- Activity -
Among the entries below, one line contains "hub' = read_holding_registers hub" and another contains "split; [lia|]. split.". Transcribe those two lines and every line between them, exactly.

[Opening Exercise input section]

(** X12. The reader stores what it returns and nothing else: after a call
    that returned a string, [hub.seriesnumber] is that string (the empty
    string included); after a call that returned nothing it is what it was
    before.  No other attribute of the hub changes. *)
Theorem read_serialnr_hub_effect
    (hub : Hub) (address : Z) (swapbytes : bool) (_LOGGER : log) :
  let '(res, hub', _) := _read_serialnr hub address swapbytes _LOGGER in
  seriesnumber hub' = match res with
                      | Some s => Some s
                      | None => seriesnumber hub
                      end
  /\ name hub' = name hub
  /\ _modbus_addr hub' = _modbus_addr hub
  /\ read_holding_registers hub' = read_holding_registers hub
  /\ invertertype hub' = invertertype hub.
Proof. apply _read_serialnr_effect. Qed.

Lemma swap_register_bytes (r : Z) :
  register_in_range r = true ->
  register_in_range (swap_register r) = true
  /\ swap_register r / 256 = r mod 256
  /\ swap_register r mod 256 = r / 256.
Proof.
  unfold register_in_range, swap_register.
  rewrite !andb_true_iff, !Z.leb_le. intros [H0 H1].
  assert (0 <= r / 256 < 256)
    by (split; [apply Z.div_pos; lia | apply Z.div_lt_upper_bound; lia]).
  pose proof (Z.mod_pos_bound r 256 ltac:(lia)).
  split; [lia|]. split.
  - rewrite Z.div_add_l by lia. rewrite Z.div_small by lia. lia.
  - rewrite Z.add_comm, Z.mod_add by lia. apply Z.mod_small. lia.
Qed.

Lemma swap_pairs_involutive {A} (l : list A) :
  Nat.even (length l) = true -> swap_pairs (swap_pairs l) = l.
Proof.
  intros Heven. pattern l. revert l Heven. apply list_pair_ind; [reflexivity|].
  intros a b l IH. simpl. by rewrite IH.
Qed.

Lemma swap_register_chars (r : Z) :
  register_in_range r = true ->
  register_is_text (swap_register r) = register_is_text r
  /\ register_chars (swap_register r) = swap_pairs (register_chars r).
Proof.
  intros Hr. destruct (swap_register_bytes r Hr) as (_ & S2 & S3).
  unfold register_is_text, register_chars. rewrite S2, S3.
  split; [apply andb_comm | reflexivity].
Qed.

Lemma swap_registers_text (registers : list Z) :
  forallb register_in_range registers = true ->
  forallb register_in_range (swap_register <$> registers) = true
  /\ forallb register_is_text (swap_register <$> registers)
     = forallb register_is_text registers
  /\ mjoin (register_chars <$> (swap_register <$> registers))
     = swap_pairs (mjoin (register_chars <$> registers))
  /\ Nat.even (length (mjoin (register_chars <$> registers))) = true.
Proof.
  induction registers as [|r registers IH]; [done|].
  cbn [forallb]. rewrite andb_true_iff. intros [Hr Hrs].
  destruct (IH Hrs) as (IH1 & IH2 & IH3 & IH4).
  destruct (swap_register_bytes r Hr) as (S1 & _).
  destruct (swap_register_chars r Hr) as (T1 & T2).
  cbn [fmap list_fmap forallb].
  change (mjoin (register_chars (swap_register r)
                   :: (register_chars <$> (swap_register <$> registers))))
    with (register_chars (swap_register r)
            ++ mjoin (register_chars <$> (swap_register <$> registers))).
  change (mjoin (register_chars r :: (register_chars <$> registers)))
    with (register_chars r ++ mjoin (register_chars <$> registers)).
  split; [by rewrite S1, IH1|]. split; [by rewrite T1, IH2|].
  rewrite T2, IH3. split; [reflexivity|].
  rewrite length_app. change (length (register_chars r)) with 2%nat.
  exact IH4.
Qed.

(** X13. The [swapbytes] flag undoes an exchange of the two bytes of every
    register: a byte-swapping read of the exchanged registers returns what
    a plain read of the original 16-bit registers returns, text or
    nothing. *)
Theorem swapbytes_undoes_register_byte_swap
    (hub hub' : Hub) (address address' : Z) (registers : list Z) :
  forallb register_in_range registers = true ->
  read_holding_registers hub (_modbus_addr hub) address 7 = Some (ReadResponse registers) ->
  read_holding_registers hub' (_modbus_addr hub') address' 7
  = Some (ReadResponse (swap_register <$> registers)) ->
  serialnr_at hub' address' true = serialnr_at hub address false.
Proof.
  intros Hr H1 H2. rewrite !serialnr_at_spec, H1, H2, !decoded_text_spec.
  rewrite <- fmap_take.
  destruct (swap_registers_text (take 7 registers) (forallb_take _ _ 7 Hr))
    as (_ & S2 & S3 & S4).
  destruct (swap_registers_text registers Hr) as (S1 & _).
  rewrite S1, S2, Hr, S3. cbn [andb].
  destruct (forallb register_is_text (take 7 registers)); [|reflexivity].
  cbn [fmap option_fmap option_map]. f_equal. unfold swapped_text.
  rewrite list_ascii_of_string_of_list_ascii. by rewrite (swap_pairs_involutive _ S4).
Qed.

Lemma swapbytes_undoes_register_byte_swap_witness :
  (forallb register_in_range registers_SP1 = true
   /\ swap_register <$> registers_SP1 = registers_SP1_swapped)
  /\ serialnr_at (example_hub None (Some (ReadResponse registers_SP1_swapped))) 0x2001 true
     = serialnr_at (example_hub (Some (ReadResponse registers_SP1)) None) 0x445 false.
Proof.
  split; [by split|].
  exact (swapbytes_undoes_register_byte_swap
           (example_hub (Some (ReadResponse registers_SP1)) None)
           (example_hub None (Some (ReadResponse registers_SP1_swapped)))
           0x445 0x2001 registers_SP1 eq_refl eq_refl eq_refl).
Defined.

(** ** [determineInverterType]: which serial number, which type *)

Lemma _read_serialnr_seriesnumber (hub hub0 : Hub) (address : Z) (_LOGGER : log) :
  same_device hub0 hub ->
  seriesnumber (_read_serialnr hub address false _LOGGER).1.2
  = match serialnr_at hub0 address false with
    | Some s => Some s
    | None => seriesnumber hub
    end.
Proof.
  intros Hs. rewrite <- (_read_serialnr_res hub0 hub address false _LOGGER Hs).
  pose proof (_read_serialnr_effect hub address false _LOGGER) as H.
  destruct (_read_serialnr hub address false _LOGGER) as [[res hub'] log'].
  exact (proj1 H).
Qed.

(** [hub.seriesnumber] after [determineInverterType]. *)
Lemma determineInverterType_seriesnumber
    (CONF_READ_EPS CONF_READ_DCB CONF_READ_PM : string)
    (DEFAULT_READ_EPS DEFAULT_READ_DCB DEFAULT_READ_PM : bool)
    (hub : Hub) (configdict : gmap string bool) (_LOGGER : log) :
  seriesnumber
    (determineInverterType CONF_READ_EPS CONF_READ_DCB CONF_READ_PM
       DEFAULT_READ_EPS DEFAULT_READ_DCB DEFAULT_READ_PM hub configdict _LOGGER).1
  = (let first := match serialnr_at hub 0x445 false with
                  | Some s => Some s
                  | None => seriesnumber hub
                  end in
     if falsy (serialnr_at hub 0x445 false)
     then match serialnr_at hub 0x2001 false with
          | Some s => Some s
          | None => first
          end
     else first).
Proof.
  unfold determineInverterType, read_seriesnumber.
  set (log0 := _LOGGER ++ [(INFO, trying_to_determine (name hub))]).
  pose proof (_read_serialnr_res hub hub 0x445 false log0 (same_device_refl hub)) as R1.
  pose proof (_read_serialnr_seriesnumber hub hub 0x445 log0 (same_device_refl hub)) as E1.
  pose proof (_read_serialnr_same_device hub 0x445 false log0) as S1.
  destruct (_read_serialnr hub 0x445 false log0) as [[res1 hub1] log1].
  simpl in R1, E1, S1. subst res1. cbv zeta.
  destruct (falsy (serialnr_at hub 0x445 false)) eqn:F1.
  - pose proof (_read_serialnr_res hub hub1 0x2001 false log1 S1) as R2.
    pose proof (_read_serialnr_seriesnumber hub1 hub 0x2001 log1 S1) as E2.
    destruct (_read_serialnr hub1 0x2001 false log1) as [[res2 hub2] log2].
    simpl in R2, E2. subst res2. rewrite <- E1, <- E2.
    destruct (falsy (serialnr_at hub 0x2001 false));
      by destruct (derive_invertertype hub2 _ _).
  - rewrite F1, <- E1. by destruct (derive_invertertype hub1 _ _).
Qed.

[Closing Exercise input section]

- Task output -
  /\ read_holding_registers hub' = read_holding_registers hub
  /\ invertertype hub' = invertertype hub.
Proof. apply _read_serialnr_effect. Qed.

Lemma swap_register_bytes (r : Z) :
  register_in_range r = true ->
  register_in_range (swap_register r) = true
  /\ swap_register r / 256 = r mod 256
  /\ swap_register r mod 256 = r / 256.
Proof.
  unfold register_in_range, swap_register.
  rewrite !andb_true_iff, !Z.leb_le. intros [H0 H1].
  assert (0 <= r / 256 < 256)
    by (split; [apply Z.div_pos; lia | apply Z.div_lt_upper_bound; lia]).
  pose proof (Z.mod_pos_bound r 256 ltac:(lia)).
  split; [lia|]. split.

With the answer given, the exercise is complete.